Figure 3

HERC5 inhibits nuclear export of HIV-1 genomic RNA. A, 293T cells were co-transfected with pR9 and either empty vector or pHERC5. Forty hours post-transfection, cells were treated with the proteasomal inhibitor MG132 (20 μM) or the lysosomal inhibitor amantidine (1.5 mM) for 16 hours. Virus released into the supernatant or total cell lysates were subjected to quantitative Western blot analysis using anti-p24CA and anti-β actin as a loading control. B, Cells were transfected as in (A). Forty-eight hours after transfection, total RNA was extracted and reverse transcribed into cDNA from whole cell lysates or from the cytoplasmic fraction only. Quantitative PCR was performed on each fraction using primers specific to unspliced HIV-1 genomic RNA (e.g. Gag), fully spliced RNA (e.g. Rev), total HIV-1 RNA (e.g. LTR), β-actin (loading control) or GFP (transfection control). The proportion of unspliced or fully-spliced HIV-1 RNA in the cytoplasmic fraction compared to total amount of HIV-1 RNA (nuclear plus cytoplasmic) was determined for control cells and cells expressing HERC5. Fold-change in copy number relative to control cells is shown. Data shown represents the average (+/- SEM) from six independent experiments. ***P = 0.0003; not significant (n.s.) P > 0.05 (student’s paired t test). C and D, HeLa cells were co-transfected with plasmids encoding MS2-GFP alone, MS2-GFP and NL4-3-SL, or MS2-GFP + NL4-3-SL and either flag-tagged HERC5, HERC5-C994A or HERC5-∆RLD. Forty-eight hours post-transfection, cells were fixed, stained with anti-flag and DAPI and imaged using fluorescence confocal microscopy.

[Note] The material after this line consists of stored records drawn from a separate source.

Lemma store_loop_called fuel : forall data off st r st',
  store_loop SIGNED_FW fuel data off st = Some (r, st') -> called_back st st'.
Proof.
  induction fuel as [|fuel IH]; intros data off st r st'; [done|]. cbn [store_loop].
  destruct (pstorage_store _ _ _ _ _) as [err w].
  destruct (negb _); [intros [= <- <-]; apply set_world_called|].
  destruct (drain_soc _ _ _) as [st1|] eqn:E; [|done]. cbn [mbind option_bind]. intros E2.
  apply drain_called in E. eapply called_back_trans; [apply set_world_called|].
  eapply called_back_trans; [done|by eapply IH].
Qed.

(** * What each operation can do *)

Definition activate_of (p : dfu_start_packet) : activate_func :=
  if negb (Z.land (dfu_update_mode p) DFU_UPDATE_SD =? 0) then Activate_sd
  else if negb (Z.land (dfu_update_mode p) DFU_UPDATE_BL =? 0) then Activate_bl else Activate_app.

Abbreviation full_size st := (DFU_IMAGE_MAX_SIZE_FULL (b_mcu build) DFU_APP_DATA_RESERVED (sb_word st)).

(** State and outputs of [prepare]: one erase request, then storage callbacks. *)
Definition prepared (st st' : sb_state) : Prop :=
  core st' = core st /\
  (m_dfu_state st' = DFU_STATE_PREPARING \/
   m_dfu_state st' = if SIGNED_FW then DFU_STATE_RX_DATA_PKT else DFU_STATE_RDY) /\
  exists a l, trace st' = trace st ++ [EraseRequest a (if is_ota then CODE_PAGE_SIZE else m_image_size st)] ++ l /\
    Forall quiet l.

Lemma prepare_prepared st st' : prepare st = Some st' -> prepared st st'.
Proof.
  unfold dfu_prepare_func_app_erase, prepared. destruct is_ota.
  - destruct (pstorage_clear _ _ _) as [err w]. unfold APP_ERROR_CHECK.
    destruct (err =? NRF_SUCCESS); [|done]. cbn [mbind option_bind]. intros [= <-].
    split; [done|]. split; [by left|]. eexists _, []. by rewrite app_nil_r.
  - intros H1. apply cb_called in H1 as (C & S & l & T & Q).
    split; [exact C|]. split.
    + destruct S as [->|[_ ->]]; [by left|by right].
    + cbn [trace set_flash emit set_lazy set_state] in T. rewrite <- app_assoc in T. eauto.
Qed.

Lemma start_inv p st r st' :
  dfu_start_pkt_handle SIGNED_FW build DFU_APP_DATA_RESERVED is_ota app_timer_stop app_timer_start p st = Some (r, st') ->
  (m_dfu_state st <> DFU_STATE_IDLE /\ r = NRF_ERROR_INVALID_STATE /\ st' = st) \/
  (m_dfu_state st = DFU_STATE_IDLE /\ m_data_received st' = m_data_received st /\
   m_init_packet_length st' = m_init_packet_length st /\ m_start_packet st' = p /\
   ((r <> NRF_SUCCESS /\ m_dfu_state st' = DFU_STATE_IDLE /\ trace st' = trace st) \/
    (r = NRF_SUCCESS /\ dfu_start_packet_validate (b_mcu build) p = (NRF_SUCCESS, Some (m_image_size st')) /\
     m_image_size st' <= full_size st /\ m_activate st' = activate_of p /\
     if SIGNED_FW then m_dfu_state st' = DFU_STATE_RDY /\ exists l, trace st' = trace st ++ l /\ Forall quiet l
     else exists st1, prepared st1 st' /\ m_image_size st1 = m_image_size st' /\ trace st1 = trace st))).
Proof.
  unfold dfu_start_pkt_handle. destruct (bool_decide _) eqn:Es; cbn [negb].
  2: { apply bool_decide_eq_false in Es. intros [= <- <-]. by left. }
  apply bool_decide_eq_true in Es. intros Hh. right. split; [done|]. revert Hh.
  destruct (dfu_start_packet_validate _ p) as [err size] eqn:Hv.
  destruct (Z.eqb_spec err NRF_SUCCESS) as [->|Hne]; cbn [negb]; [|intros [= <- <-]; repeat split; auto].
  rewrite Z.gtb_ltb. set (st1 := set_start _ p st). 
  destruct (Z.ltb_spec (DFU_IMAGE_MAX_SIZE_FULL (b_mcu build) DFU_APP_DATA_RESERVED (sb_word st1)) (m_image_size st1)) as [Hf|Hf].
  { intros [= <- <-]. repeat split; auto. }
  set (st2 := if negb _ then _ else _).
  assert (exists a, st2 = set_activate a st1 /\ a = activate_of p) as (a & E2 & Ha).
  { unfold st2, activate_of. repeat destruct (negb _); eauto. }
  rewrite E2. clear st2 E2. unfold dfu_timer_restart, APP_ERROR_CHECK.
  destruct (m_dfu_timed_out _).
  { cbn [mbind option_bind]. intros [= <- <-]. repeat split; auto. }
  destruct (app_timer_stop _ =? NRF_SUCCESS); [|done].
  destruct (Z.eqb_spec (app_timer_start (set_activate a st1)) NRF_SUCCESS) as [Ht|]; [|done].
  cbn [mbind option_bind]. rewrite Ht. cbn [negb Z.eqb NRF_SUCCESS].
  assert (exists n, size = Some n) as (n & ->).
  { unfold dfu_start_packet_validate in Hv. destruct (_ || _) in Hv; [done|].
    destruct (_ >? _) in Hv; [done|]. destruct (add_overflow _ _) in Hv; [|done].
    destruct (add_overflow _ _) in Hv; [|done]. injection Hv as <-. eauto. }
  destruct SIGNED_FW eqn:ES.
  - intros [= <- <-]. set (st3 := set_state DFU_STATE_RDY _).
    destruct (data_pkt_cb_fields START_PACKET NRF_SUCCESS st3) as (C & S & l & T & Q).
    assert (core st3 = core (set_activate a st1)) as C3 by done. rewrite C3 in C. clear C3.
    unfold core in C. cbn in C. injection C as -> -> _ -> _ _ -> -> _ _.
    split; [done|]. split; [done|]. split; [done|]. right. repeat split; eauto.
  - rewrite <- ES. destruct (prepare _) as [st'1|] eqn:Hp; [|done]. cbn [mbind option_bind]. intros [= <- <-].
    apply prepare_prepared in Hp as Hp'. destruct Hp' as (C & _).
    unfold core in C. cbn in C. injection C as C1 C2 _ C3 _ _ C4 C5 _ _.
    rewrite C1, C2, C3, C4, C5. split; [done|]. split; [done|]. split; [done|]. right.
    split; [done|]. split; [done|]. split; [done|]. split; [done|].
    eexists. split; [exact (prepare_prepared _ _ Hp)|]. split; done.
Qed.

MS2-GFP localization was assessed in each cell and categorized according to localization in the nucleus only or both the nucleus and cytoplasm (C). Results shown are from at least three independent experiments (n = 331). Representative images of the predominant phenotypes are shown (D). Blue, nucleus; green, MS2-GFP; red, flag-tagged HERC5. Scale bars = 10 μm.